Patrícia Pillar está encantando o público como a fazendeira Emerenciana, que deixa o sossego do lar parar defender o coronel Boanerges (Tony Ramos) da "ingratidão do povo". Casada com o ministro Ciro Gomes, ela não vê semelhanças entre o marido da novela e o da vida real: "Para mim, ele é representado pelo Neco, que tem idéias novas." Estado - Por que uma atriz loira de olhos azuis é escalada para interpretar sem-terra e fazendeira? Patrícia Pillar - Tive sorte de encontrar diretores irresponsáveis o suficiente para me darem personagens que não teriam exatamente o meu tipo. É ótimo, sempre gosto de fazer coisas que me levem a caminhos não costumeiros. Sua entrada na TV foi no papel de atriz, não foi?Foi na novela Roque Santeiro, eu era a atriz que ia para Asa Branca filmar a história do Roque. Trabalhei com o Luiz Armando Queiroz, Lima Duarte, Regina Duarte, José Wilker. Depois trabalhei em Sinhá Moça, Vida Nova, Salomé, Rainha da Sucata, Um Anjo Caiu do Céu e Cabocla. Como você se sente no papel da Emerenciana? A personagem é muito bem desenvolvida. Acabei de gravar o capítulo 94 e até agora não tive uma cena chata de fazer. Agora que o marido (Tony Ramos) começa a ter problemas na política, ela toma partido porque fica inconformada com a ingratidão do povo. Das personagens da TV, de qual você mais gostou? Esta é a quarta novela de Benedito Ruy Barbosa que faço. Luana, a bóia-fria de O Rei do Gado, foi muito importante na minha carreira. A fazendeira que fiz em Renascer também foi muito interessante: ela era meio amoral, era amante do jagunço e poderia ter matado o coronel.
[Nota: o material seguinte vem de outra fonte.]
Lemma climb_round_spec fuel v0 x s : (forall d, (length (names f d) < fuel)%nat) -> climbed v0 x s ->
  post (fun r s' => match r with
    | inl x' => x.1 <> root /\ x'.1 = up f x.1 /\ climbed v0 x' s'
    | inr p => (resolve f root p = Some d0 /\ head p = Some "/"%char) /\ open_dirs (dv s') = open_dirs v0
    end) failed (climb_round strerror fuel x s).
Proof.
  intros Hfuel (ns & k & Hu & Hp & Hcl & Hcwd & Hopen). destruct x as [u p]. simpl in *. subst p.
  eapply echecked_bind; [exact (stat_spec (str "..") s)|]. intros i s1 [Hv1 Hi]. specialize (Hi i eq_refl).
  rewrite Hcwd in Hi. injection Hi as <-.
  destruct (decide (u = root)) as [Heq|Hne].
  { rewrite bool_decide_true by congruence. unfold put500. pose proof (Hshort _ _ Hcl).
    rewrite (proj2 (Nat.ltb_lt _ _)) by (unfold strlen; simpl; lia). rewrite mret_bind. split; [|by rewrite Hv1]. split; [|done].
    change (walk f root (components (str "/" ++ path_of ns)) = Some d0). rewrite components_path_of by (by eapply climbs_names).
    rewrite <- Heq. by apply climbs_walk. }
  subst u. destruct (Hnamed k Hne) as [Hup Hex]. set (u := Nat.iter k (up f) d0) in *. rewrite bool_decide_false by congruence.
  eapply echecked_bind; [exact (chdir_up_spec s1)|]. intros [] s2 Hv2. rewrite Hv1, Hcwd in Hv2.
  eapply echecked_bind; [exact (opendir_spec s2)|]. intros dir s3 Hv3. rewrite Hv2 in Hv3. simpl in Hv3.
  apply post_bind. eapply post_mono; [|intros e s' He; exact He|].
  2: { apply (find_name_spec fuel dir u ns v0 (names f (up f u))); [done| | |done|done|done].
       - split; rewrite Hv3; [done|]. simpl. congruence.
       - rewrite Hv3. apply lookup_insert_eq. }
  intros p s4 [[Hc4 Ho4] Hf4]. unfold get_errno. rewrite (bind_done (gets _) _ s4 (lc_errno (libc_of s4)) s4) by done.
  destruct (Z.eqb_spec (lc_errno (libc_of s4)) 0) as [He|He]; [|apply errExit_failed].
  destruct Hf4 as [|(n & -> & Hcl')]; [done|].
  cbn [negb]. assert (Hend : forall s5, cwd (dv s5) = up f u -> open_dirs (dv s5) = open_dirs v0 ->
    climbed v0 (up f u, path_of (n :: ns)) s5).
  { intros s5 Hc5 Ho5. exists (n :: ns), (Datatypes.S k). done. }
  eapply call_bind; [exact (closedir_spec dir s4)| |].
  - intros [] s5 [Hc5 Ho5]. rewrite mret_bind. split; [done|]. split; [done|]. apply Hend; congruence.
  - intros e s5 [Hc5 Ho5]. destruct (errMsg_view (str "closedir") (set_errno e s5).2) as (s6 & Hr6 & Hv6).
    rewrite (bind_done _ _ _ _ _ Hr6). rewrite set_errno_view in Hv6. split; [done|]. split; [done|]. apply Hend; rewrite Hv6; congruence.
Qed.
Cabocla tem muitos atores iniciantes. Você acha que isso atrapalha?Não, é muito legal. Os novatos fazem um trabalho de preparação sério, são aplicados, estudiosos. Paloma Riani, Malvino Salvador, Maria Flor, eles não são apenas desinibidos, são bons mesmo. O que você queria fazer na TV? Gosto de trabalhar em novela, mas queria fazer um seriado como o Mulher que, durante dois anos foi muito bacana, fiz com Eva Wilma.